▸ Task description
Write out again, exactly, the lines below starting at the one with "cbn [spawn]. destruct (total <=? worker * chunk) eqn:E;" and ending at the one with "worker chunk total))".

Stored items
Lemma run_of_drain w k ts :
  run_of w (drain k ts) = if decide (k ≤ w)%nat then task_range (ts !! (w - k)%nat) else [].
Proof.
  revert k. induction ts as [|[next high] ts IH]; intros k.
  - simpl. rewrite run_of_nil. destruct (decide (k ≤ w)%nat); reflexivity.
  - cbn [drain]. rewrite run_of_app, IH.
    destruct (decide (k = w)) as [->|Hne].
    + rewrite run_of_own. rewrite decide_False by lia. rewrite decide_True by lia.
      replace (w - w)%nat with O by lia. simpl. apply app_nil_r.
    + rewrite run_of_other by exact Hne. simpl.
      destruct (decide (S k ≤ w)%nat).
      * rewrite decide_True by lia.
        replace (w - k)%nat with (S (w - S k)) by lia. reflexivity.
      * rewrite decide_False by lia. reflexivity.
Qed.

(** Whatever the schedule, goroutine [w] runs exactly the indices of its
    task, in ascending order. *)
Lemma run_of_interleave w sched ts :
  run_of w (interleave sched ts) = task_range (ts !! w).
Proof.
  revert ts. induction sched as [|w0 sched IH]; intros ts.
  - cbn [interleave]. rewrite run_of_drain. rewrite decide_True by lia.
    replace (w - 0)%nat with w by lia. reflexivity.
  - cbn [interleave]. destruct (ts !! w0) as [[next high]|] eqn:E; [|apply IH].
    destruct (next <? high) eqn:El; [|apply IH].
    apply Z.ltb_lt in El. rewrite run_of_cons. simpl.
    destruct (decide (w0 = w)) as [Heq|Hne].
    + subst w0. rewrite IH, E.
      rewrite list_lookup_insert_eq by (eapply lookup_lt_Some; exact E).
      simpl. symmetry. apply zrange_cons. exact El.
    + rewrite IH. rewrite list_lookup_insert_ne by exact Hne. reflexivity.
Qed.

Lemma interleave_elem w i sched ts :
  (w, i) ∈ interleave sched ts ↔ i ∈ task_range (ts !! w).
Proof. rewrite <- (run_of_interleave w sched ts). symmetry. apply run_of_elem. Qed.

(** The tasks that [spawn] starts. *)
Lemma spawn_lookup n worker chunk total k lo hi :
  1 <= chunk → 0 <= worker →
  spawn n worker chunk total !! k = Some (lo, hi) →
  lo = (worker + Z.of_nat k) * chunk ∧ hi = Z.min (lo + chunk) total ∧ lo < total ∧
  (k < n)%nat.
Proof.
  intros Hc. revert worker k. induction n as [|n IH]; intros worker k Hw; [discriminate|].
  cbn [spawn]. destruct (total <=? worker * chunk) eqn:E; [discriminate|].
  apply Z.leb_gt in E. destruct k as [|k]; simpl.
  - intros [= <- <-]. split; [lia|]. split; [reflexivity|]. split; [exact E|lia].
  - intros Hk. apply IH in Hk; [|lia]. destruct Hk as (H1 & H2 & H3 & H4).
    split; [lia|]. split; [exact H2|]. split; [exact H3|lia].
Qed.

Lemma length_spawn n worker chunk total : (length (spawn n worker chunk total) ≤ n)%nat.
Proof.
  revert worker. induction n as [|n IH]; intros worker; [simpl; lia|].
  cbn [spawn]. destruct (total <=? worker * chunk); simpl; [lia|].
  specialize (IH (worker + 1)). lia.
Qed.

(** Run one after the other, the spawned tasks cover a prefix of the
    index range: all of it when there are enough chunks. *)
Lemma spawn_ranges n worker chunk total :
  1 <= chunk → 0 <= worker → worker * chunk <= total →
  concat (map (λ t : task, zrange t.1 t.2) (spawn n worker chunk total))
  = zrange (worker * chunk) (Z.min total ((worker + Z.of_nat n) * chunk)).
Proof.
  intros Hc. revert worker. induction n as [|n IH]; intros worker Hw Hle.
  - simpl. symmetry. apply zrange_nil. lia.
  - cbn [spawn]. destruct (total <=? worker * chunk) eqn:E.
    + apply Z.leb_le in E. simpl. symmetry. apply zrange_nil. lia.
    + apply Z.leb_gt in E. cbn [map concat fst snd].
      destruct (Z_le_gt_dec ((worker + 1) * chunk) total) as [Hin|Hout].
      * rewrite IH by lia.
        replace (Z.min (worker * chunk + chunk) total) with ((worker + 1) * chunk) by lia.
        replace (worker + 1 + Z.of_nat n) with (worker + Z.of_nat (S n)) by lia.
        apply zrange_app. nia.
      * replace (Z.min (worker * chunk + chunk) total) with total by lia.
        replace (Z.min total ((worker + Z.of_nat (S n)) * chunk)) with total by nia.
        destruct n as [|n]; [simpl; apply app_nil_r|].
        cbn [spawn]. replace (total <=? (worker + 1) * chunk) with true
          by (symmetry; apply Z.leb_le; lia).
        simpl. apply app_nil_r.
Qed.

Lemma interleave_spawn_inv w i sched n chunk total :
  1 <= chunk →
  (w, i) ∈ interleave sched (spawn n 0 chunk total) →
  0 <= i < total ∧ (w < n)%nat ∧
  Z.of_nat w * chunk <= i < Z.of_nat w * chunk + chunk.
Proof.
  intros Hc Hin. apply interleave_elem in Hin.
  destruct (spawn n 0 chunk total !! w) as [[lo hi]|] eqn:E; simpl in Hin.
  - apply elem_of_zrange in Hin.
    apply spawn_lookup in E as (H1 & H2 & H3 & H4); [|lia|lia]. lia.
  - apply elem_of_nil in Hin. contradiction.
Qed.

Lemma interleave_spawn_covers i sched n chunk total :
  1 <= chunk → 0 <= i < Z.min total (Z.of_nat n * chunk) →
  ∃ w, (w, i) ∈ interleave sched (spawn n 0 chunk total).
Proof.
  intros Hc Hi.
  assert (Hin : In i (concat (map (λ t : task, zrange t.1 t.2) (spawn n 0 chunk total)))).
  { rewrite spawn_ranges by lia. apply list_elem_of_In, elem_of_zrange. lia. }
  apply in_concat in Hin as (r & Hr & Hir). apply in_map_iff in Hr as ([lo hi] & <- & Ht).
  apply list_elem_of_In, list_elem_of_lookup in Ht as [w Hw].
  exists w. apply interleave_elem. rewrite Hw. simpl. apply list_elem_of_In. exact Hir.
Qed.

(** The chunk size [max(1, (n + workers - 1) / workers)]. *)
Lemma chunk_size n workers :
  1 <= workers → 0 <= n →
  ∃ q, go_div (n + workers - 1) workers = Some q ∧
       1 <= Z.max 1 q ∧ n <= workers * Z.max 1 q ∧
       Z.max 1 q = Z.max 1 ((n + workers - 1) / workers).
Proof.
  intros Hw Hn. unfold go_div.
  replace (workers =? 0) with false by (symmetry; apply Z.eqb_neq; lia).
  eexists. split; [reflexivity|].
  rewrite Z.quot_div_nonneg by lia.
  split; [lia|]. split; [|reflexivity].
  pose proof (Z.mul_div_le (n + workers - 1) workers ltac:(lia)) as H1.
  pose proof (Z.mod_pos_bound (n + workers - 1) workers ltac:(lia)) as H2.
  pose proof (Z.div_mod (n + workers - 1) workers ltac:(lia)) as H3.
  nia.
Qed.

Lemma assign_is_Some {A} (l : list A) i x :
  0 <= i < len l → assign l i x = Some (<[Z.to_nat i := x]> l).
Proof.
  intros Hi. unfold assign.
  replace ((0 <=? i) && (i <? len l)) with true
    by (symmetry; apply andb_true_iff; split; [apply Z.leb_le|apply Z.ltb_lt]; lia).
  reflexivity.
Qed.

Lemma make_is_Some {A} n (x : A) : 0 <= n → make n x = Some (replicate (Z.to_nat n) x).
Proof.
  intros Hn. unfold make. replace (n <? 0) with false by (symmetry; apply Z.ltb_ge; lia).
  reflexivity.
Qed.

Lemma idx_of_nat {A} (l : list A) (k : nat) : idx l (Z.of_nat k) = l !! k.
Proof.
  unfold idx. destruct (l !! k) as [x|] eqn:E.
  - pose proof (lookup_lt_Some _ _ _ E) as Hk.
    replace ((0 <=? Z.of_nat k) && (Z.of_nat k <? len l)) with true.
    + rewrite Nat2Z.id. exact E.
    + symmetry. apply andb_true_iff. split; [apply Z.leb_le|apply Z.ltb_lt]; unfold len; lia.
  - destruct ((0 <=? Z.of_nat k) && (Z.of_nat k <? len l)); [|reflexivity].
    rewrite Nat2Z.id. exact E.
Qed.

(** ** HashAll *)

Section HashAllFacts.

Variable Seed : Type.
Variable maphash_Bytes : Seed → bytes → Z.
Variable seed : Seed.

Abbreviation Hash' := (Hash Seed maphash_Bytes).
Abbreviation idh := (id_hash Seed maphash_Bytes seed).
Abbreviation exh := (ex_hash Seed maphash_Bytes seed).

Lemma Hash_hashes f : Hash' f seed = Some (idh f, exh f).
Proof.
  unfold id_hash, ex_hash. destruct (Hash_total Seed maphash_Bytes f seed) as [h ->].
  reflexivity.
Qed.

Lemma hash_one_ok files w i a b :
  0 <= i < len files → length a = length files → length b = length files →
  ∃ f, idx files i = Some f ∧
    hash_one Seed maphash_Bytes files seed w i (a, b)
    = Some (<[Z.to_nat i := idh f]> a, <[Z.to_nat i := exh f]> b).
Proof.
  intros Hi Ha Hb. unfold hash_one.
  destruct (idx_is_Some files i Hi) as [f0 Hf0]. exists f0. split; [exact Hf0|].
  rewrite Hf0. cbn [mbind option_bind]. rewrite Hash_hashes. cbn [mbind option_bind fst snd].
  rewrite !assign_is_Some by (unfold len in *; lia). reflexivity.
Qed.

▸ Task response
  cbn [spawn]. destruct (total <=? worker * chunk) eqn:E; [discriminate|].
  apply Z.leb_gt in E. destruct k as [|k]; simpl.
  - intros [= <- <-]. split; [lia|]. split; [reflexivity|]. split; [exact E|lia].
  - intros Hk. apply IH in Hk; [|lia]. destruct Hk as (H1 & H2 & H3 & H4).
    split; [lia|]. split; [exact H2|]. split; [exact H3|lia].
Qed.

Lemma length_spawn n worker chunk total : (length (spawn n worker chunk total) ≤ n)%nat.
Proof.
  revert worker. induction n as [|n IH]; intros worker; [simpl; lia|].
  cbn [spawn]. destruct (total <=? worker * chunk); simpl; [lia|].
  specialize (IH (worker + 1)). lia.
Qed.

(** Run one after the other, the spawned tasks cover a prefix of the
    index range: all of it when there are enough chunks. *)
Lemma spawn_ranges n worker chunk total :
  1 <= chunk → 0 <= worker → worker * chunk <= total →
  concat (map (λ t : task, zrange t.1 t.2) (spawn n worker chunk total))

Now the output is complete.